1,000 Scouts visit city the Prophet founded -- Priesthood principles, Scouting skills blend

It had a two-pronged approach in developing young men: achievement of Scouting skills and magnifying priesthood power. These objectives were attained through a variety of service projects and a choice of 41 merit badges. In addition, many completed a 23-mile trek called the "Trail of the Martyrdom," which retraced the steps of the Prophet Joseph Smith from Nauvoo to Carthage Jail.

During the week, many Scouting units were involved in service projects. At least three groups gave up trail and event time to engage in service activities.

The first evening, a Saturday, all the Scouts attended the annual "City of Joseph" pageant at Nauvoo, the outdoor musical based on the Prophet Joseph Smith and Nauvoo, the city he founded in 1839 that served as Church headquarters until 1846.

The first opportunity for service occurred following the final performance of the pageant. Scouts put away thousands of folding chairs, then cleaned up the grounds, removing trash and fireworks debris.

And on the final day, several groups stripped bark from logs for the building of log houses in Historic Nauvoo and generally cleaned around the foundation areas.

On the grounds of Camp Eastman, the Scouts put together the COPE course with obstacles, ropes and blindfolds. COPE is an acronymn meaning Challenging Outdoor Personal Experience. Its activities are designed to build self- confidence and teamwork.

Other service projects included unloading food products from semi-trailer trucks that provided meals for camp participants and working on a daily newspaper, which was published and distributed throughout the camp to keep participants updated on events of the day and future calendar items.

Among the 200 adult leaders involved in training the young men were Elder Robert K. Dellenbach of the Seventy; Elder Bruce Bingham, an Area Authority Seventy; and K. Hart Bullock, director of LDS relationships for the Western Region of the Boy Scouts of America.
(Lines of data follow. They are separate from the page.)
Lemma for_nodes_no_key_error depth graph nodes st k :
  (for_nodes depth graph nodes st).1.1 ≠ Raise (KeyError k).
Proof.
  revert st. induction nodes as [|nd nodes IH]; intros st; [done|].
  cbn [for_nodes]. case_decide; [|apply IH].
  pose proof (has_cycle_keeps_stack depth graph (Node.id nd) st) as Hc.
  destruct (has_cycle depth graph (Node.id nd) st) as [[r st1] log1].
  destruct r as [[]|[]]; [done| |done..].
  specialize (IH st1).
  by destruct (for_nodes depth graph nodes st1) as [[r2 st2] log2].
Qed.

(** With every source a node id, the call ends in a boolean or in
    [RecursionError]. *)
Lemma check_is_dag_outcome depth nodes edges :
  sources_known nodes edges →
  check_is_dag depth nodes edges = Raise RecursionError ∨
  ∃ b, check_is_dag depth nodes edges = Ret b.
Proof.
  intros Hsrc. destruct (build_graph_ok nodes edges Hsrc) as (graph & Hb & _).
  unfold check_is_dag, check_is_dag_run. rewrite Hb.
  pose proof (for_nodes_no_key_error depth graph nodes fresh) as Hno.
  destruct (for_nodes depth graph nodes fresh) as [[r st] log]. cbn in *.
  destruct r as [b|[k|]]; [by eauto| |by left]. by destruct (Hno k).
Qed.

(** ** Well-formed inputs *)

Lemma endpoints_sources_known nodes edges :
  endpoints_known nodes edges → sources_known nodes edges.
Proof. intros Hend. eapply Forall_impl; [done|]. by intros e [? _]. Qed.

Lemma universe_endpoints_known nodes edges :
  endpoints_known nodes edges → universe nodes edges = node_ids nodes.
Proof.
  intros Hend. unfold universe. apply set_eq. intros k.
  rewrite elem_of_union, elem_of_list_to_set, list_elem_of_fmap.
  split; [|by left]. intros [?|(e & -> & He)]; [done|].
  by apply (proj1 (Forall_forall _ _) Hend e He).
Qed.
On Aug. 9, Elder Dellenbach spoke to the young men and challenged them to seek a personal testimony of the "four absolute truths" of the Book of Mormon that are found in the introduction: the Book of Mormon is true, Jesus is the Christ, Joseph Smith is a prophet and the Church is the Lord's Kingdom re-established on the earth.

He said that if one's testimony is on shaky ground, one should firm up the ground by studying, pondering, praying and testifying.

On Aug. 10, Elder Dellenbach conducted leadership training, counseling Scout leaders to bring the scriptures with them whenever they are with the boys and to teach them from the scriptures.

"Give them a spiritual experience every time you meet with them," he said.

He spoke of the parable of the prodigal son, and reminded them that they are all prodigal sons because everyone makes mistakes. "We come home to the Father while we are here, through prayer," he said.

One popular segment of training was daily missionary preparation. Elder Bingham said, "The encampment will be a success if we produce faithful missionaries, stronger fathers in the future, and the shakers and contributors of the local communities of tomorrow."